Localizzazione pozzo “Moirago 1”
Localizzazione pozzo “Moirago 1”

La società
L’Apennine Energy spa, con sede legale a San Donato Milanese, è l’estensione italiana della società inglese Sound Oil PLC – che ne detiene il 100% delle azioni – quotata sull’Alternative Investment Market della Borsa di Londra. Nel nostro Paese è una delle compagnie petrolifere più attive. Attualmente risulta titolare di 8 permessi di ricerca per complessivi 119,26 chilometri quadrati (1 in Lombardia, 1 in Veneto, 4 nelle Marche, 2 in Basilicata); 3 concessioni di coltivazione per complessivi 35,89 chilometri quadrati (1 in Basilicata, 2 nella Marche) e 9 istanze per il conferimento di nuovi permessi di ricerca, in terraferma ed in mare. Dal Veneto alla Sicilia, dalla Campania alla Puglia fino a mire nel mar Jonio. Infine – come riporta il sito di Assomineraria – nel 2012 la Apennine Energy è diventata titolare della concessione di Rapagnano (grazie alle agevolazioni inerenti la riattribuzione dei giacimenti marginali italiani), ex Eni, entrata in produzione nel maggio del 2013. E proprio all’accesso alle prospezioni agevolate e ai giacimenti marginali che la società potrebbe ambire nel caso di Zibido. Nonostante un rapporto economico della Sound Oil PLC – utile a far aumentare l’appetibilità del progetto “Moirago” a possibili investitori – che parla di prospettive di sviluppo per il giacimento da sfruttare nell’ambito del permesso di ricerca “Badile” pari a poco più di 650 mila metri cubi di gas giornalieri, quasi 25 milioni di metri cubi in un anno a pieno regime, 3 miliardi e 800 milioni di metri cubi di gas in 15 anni. Totalmente esentasse per effetto di una “franchigia” stabilita dallo Stato, che solleva le compagnie petrolifere dal pagamento di compensazioni ambientali proprio sui primi 25 milioni di metri cubi di gas estratto in terraferma, ogni anno. Quella della Apennine Energy spa è una prospettiva importante, considerando che in Lombardia – in tutto il 2013 e da 5 concessioni – sono stati estratti poco più di 20 milioni e mezzo di metri cubi di gas. Nella migliore delle ipotesi, sempre secondo la Sound Oil PLC, queste prospettive di sviluppo potrebbero moltiplicarsi per 3. Anche se tutta l’operazione avrebbe una riuscita del 20%.

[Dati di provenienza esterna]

(* ===== verification/WorkerQueue.v ===== *)
(** * Workers on a multi-producer single-consumer ring

    Models [src/misc/mpsc_queue.go] and [src/worker/worker.go]: the lock-free
    bounded ring, the goroutine that drains it, and the calls [TryCast], [Cast]
    and [Close] that race with it.

    A step is one atomic operation, one access to the value of a slot, one
    operation of the notification channel, or one run of the handler; a run is
    any interleaving of the worker with any number of callers.  Sequence numbers
    are kept at 64 bits and compared as signed differences, as in the code.
    [w_order] is history: the tasks in the order their slots were reserved. *)

From stdpp Require Import base list.
From Stdlib Require Import ZArith Lia.
From S2P Require Import Prelude.

#[local] Open Scope Z_scope.

(** ** The ring *)

Record mpscSlot (T : Type) := mkSlot {
  slot_seq : Z;
  slot_val : T
}.
Arguments mkSlot {T}.
Arguments slot_seq {T}.
Arguments slot_val {T}.

Record MPSCQueue (T : Type) := mkQueue {
  q_buf : list (mpscSlot T);
  q_mask : Z;
  q_head : Z;
  q_tail : Z
}.
Arguments mkQueue {T}.
Arguments q_buf {T}.
Arguments q_mask {T}.
Arguments q_head {T}.
Arguments q_tail {T}.

Definition nextPow2 (n : Z) : Z :=
  if n <=? 0 then 1 else
  let n := n - 1 in
  let n := Z.lor n (Z.shiftr n 1) in
  let n := Z.lor n (Z.shiftr n 2) in
  let n := Z.lor n (Z.shiftr n 4) in
  let n := Z.lor n (Z.shiftr n 8) in
  let n := Z.lor n (Z.shiftr n 16) in
  let n := Z.lor n (Z.shiftr n 32) in
  wrapi64 (n + 1).

Definition NewMPSCQueue {T} (zero : T) (capacity : Z) : MPSCQueue T :=
  let cap2 := nextPow2 capacity in
  let cap2 := if cap2 <? 16 then 16 else cap2 in
  mkQueue ((fun i => mkSlot (Z.of_nat i) zero) <$> seq 0 (Z.to_nat cap2)) (u64! (cap2 - 1)) 0 0.

Definition slotAt {T} (q : MPSCQueue T) (n : Z) : option (mpscSlot T) :=
  q_buf q !! Z.to_nat (Z.land n (q_mask q)).

Definition setSlot {T} (q : MPSCQueue T) (n : Z) (f : mpscSlot T -> mpscSlot T) : MPSCQueue T :=
  mkQueue (alter f (Z.to_nat (Z.land n (q_mask q))) (q_buf q)) (q_mask q) (q_head q) (q_tail q).

Definition storeSeq {T} (n : Z) (s : mpscSlot T) : mpscSlot T := mkSlot n (slot_val s).
Definition storeVal {T} (v : T) (s : mpscSlot T) : mpscSlot T := mkSlot (slot_seq s) v.

(** [int64(seq) - int64(n)] *)
Definition seqDiff (a b : Z) : Z := wrapi64 (wrapi64 a - wrapi64 b).

(** The two loads of [Len] are separate: the indices it sees are arguments. *)
Definition MPSCQueue_Len (head tail : Z) : Z :=
  let n := seqDiff head tail in
  if n <? 0 then 0 else n.

Definition MPSCQueue_Cap {T} (q : MPSCQueue T) : Z := wrapi64 (u64! (q_mask q + 1)).

(** ** The worker and its callers *)

Record Worker (T : Type) := mkWorker {
  w_queue : MPSCQueue T;
  w_closed : bool;
  w_notify : bool;
  w_handled : list T;
  w_released : list T;
  w_order : list T
}.
Arguments mkWorker {T}.
Arguments w_queue {T}.
Arguments w_closed {T}.
Arguments w_notify {T}.
Arguments w_handled {T}.
Arguments w_released {T}.
Arguments w_order {T}.
(** C24. A broadcast is split exactly.  Every batch has between 1 and 32
    identifiers, each with its position in the broadcast, all of the group the
    batch is emitted for and of one worker; the batches together hold every
    identifier of the broadcast exactly once; and the batches of a group and a
    worker, joined, are its identifiers in the order of the broadcast. *)
Theorem ForEachSpliceBatch_exact reg groupFunc workerNum ids :
  0 < workerNum ->
  let out := ForEachSpliceBatch reg groupFunc workerNum ids in
  Forall (fun t => 1 <= len (bt_ids t) <= MaxBroadcastIdNum /\ length (bt_ids t) = length (bt_origIndices t)
    /\ exists slot, Forall (fun id => GetEntityGroup reg groupFunc id = bt_group t
         /\ hashKey id mod workerNum = slot) (bt_ids t)) out
  /\ (out ≫= batchContent) ≡ₚ enumerate ids
  /\ (forall group slot, filter (belongs reg groupFunc workerNum group slot) (out ≫= batchContent)
        = filter (belongs reg groupFunc workerNum group slot) (enumerate ids)).
Proof.
  intros Hnum out. pose proof (fun id => Z.mod_pos_bound (hashKey id) workerNum Hnum) as Hmod.
  assert (Hall : forall group slot, filter (belongs reg groupFunc workerNum group slot) (out ≫= batchContent)
    = filter (belongs reg groupFunc workerNum group slot) (enumerate ids)).
  { intros g slot. destruct (decide (slot < Z.to_nat workerNum)%nat) as [Hlt|Hge]; [by apply ForEachSpliceBatch_joined|].
    rewrite !filter_no; [done|..]; intros x _ [_ E]; unfold spliceSlot in E; specialize (Hmod x.2); lia. }
  split; [|split; [|done]].
  - eapply Forall_impl; [by apply (ForEachSpliceBatch_batches reg groupFunc workerNum Hnum ids)|].
    intros t [Hlen Hsame (slot & Hlt & Hb)]. split; [done|]. split; [done|]. exists (Z.of_nat slot).
    apply Forall_lookup. intros j id Hj.
    destruct (lookup_lt_is_Some_2 (bt_origIndices t) j) as [i Hi];
      [rewrite <-Hsame; by eapply lookup_lt_Some|].
    destruct (proj1 (Forall_lookup _ _) Hb j (i, id)) as [E1 E2].
    { unfold batchContent. apply lookup_zip_with_Some. by exists i, id. }
    cbn in E1, E2. split; [done|]. unfold spliceSlot in E2. specialize (Hmod id). lia.
  - apply (Permutation_count_occ (fun a b => decide (a = b))). intros x.
    set (P := belongs reg groupFunc workerNum (GetEntityGroup reg groupFunc x.2) (spliceSlot workerNum x.2)).
    assert (Hx : P x) by (by split).
    rewrite (count_filter P x (out ≫= batchContent) Hx), (count_filter P x (enumerate ids) Hx). f_equal. apply Hall.
Qed.

Lemma ForEachSpliceBatch_exact_witness :
  (ForEachSpliceBatch ResetEntityRegistry (Some (fun c => c)) 2 [5; 6; 5 * 2 ^ 40] ≫= batchContent)
    ≡ₚ enumerate [5; 6; 5 * 2 ^ 40].
Proof.
  refine (proj1 (proj2 (ForEachSpliceBatch_exact ResetEntityRegistry (Some (fun c => c)) 2 [5; 6; 5 * 2 ^ 40] _))).
  reflexivity.
Defined.


(** The batches of a small broadcast over three workers. *)
Example ForEachSpliceBatch_sample :
  (fun t => (bt_group t, bt_ids t, bt_origIndices t))
    <$> ForEachSpliceBatch ResetEntityRegistry (Some (fun _ => 3)) 3 [5; 6; 7; 8; 9] =
  [(3, [5; 9], [0; 4]); (3, [6; 7; 8], [1; 2; 3])].
Proof. vm_compute. reflexivity. Qed.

Localizzazione pozzo “Moirago 1”
Localizzazione pozzo “Moirago 1”

Il contesto storico
Perfettamente confinante ad est del permesso di ricerca “Badile” è presente una vecchia concessione di coltivazione da 101,64 chilometri quadrati – attribuita nel 1997 e scaduta nel 2007 – denominata “Gaggiano”. Un vecchio giacimento a gas ed olio già sfruttato dall’Eni e scoperto nel 1982 grazie dalla perforazione del pozzo “Gaggiano 1”, su un totale di 7 pozzi, 1 dedicato alla reiniezione delle acque di strato, 2 mineralizzati ad olio e 4 sterili. Secondo l’Ufficio nazionale minerario per gli idrocarburi e le georisorse (Unmig) del ministero dello Sviluppo economico c’è stata una produzione sostanziale dal 1987 al 2003, sia ad olio sia a gas. La produzione media annuale di gas, per 12 anni, è stata pari a circa 1.900.000 metri cubi. Quella ad olio greggio, invece, è stata di circa 154 mila barili all’anno, per 12 anni.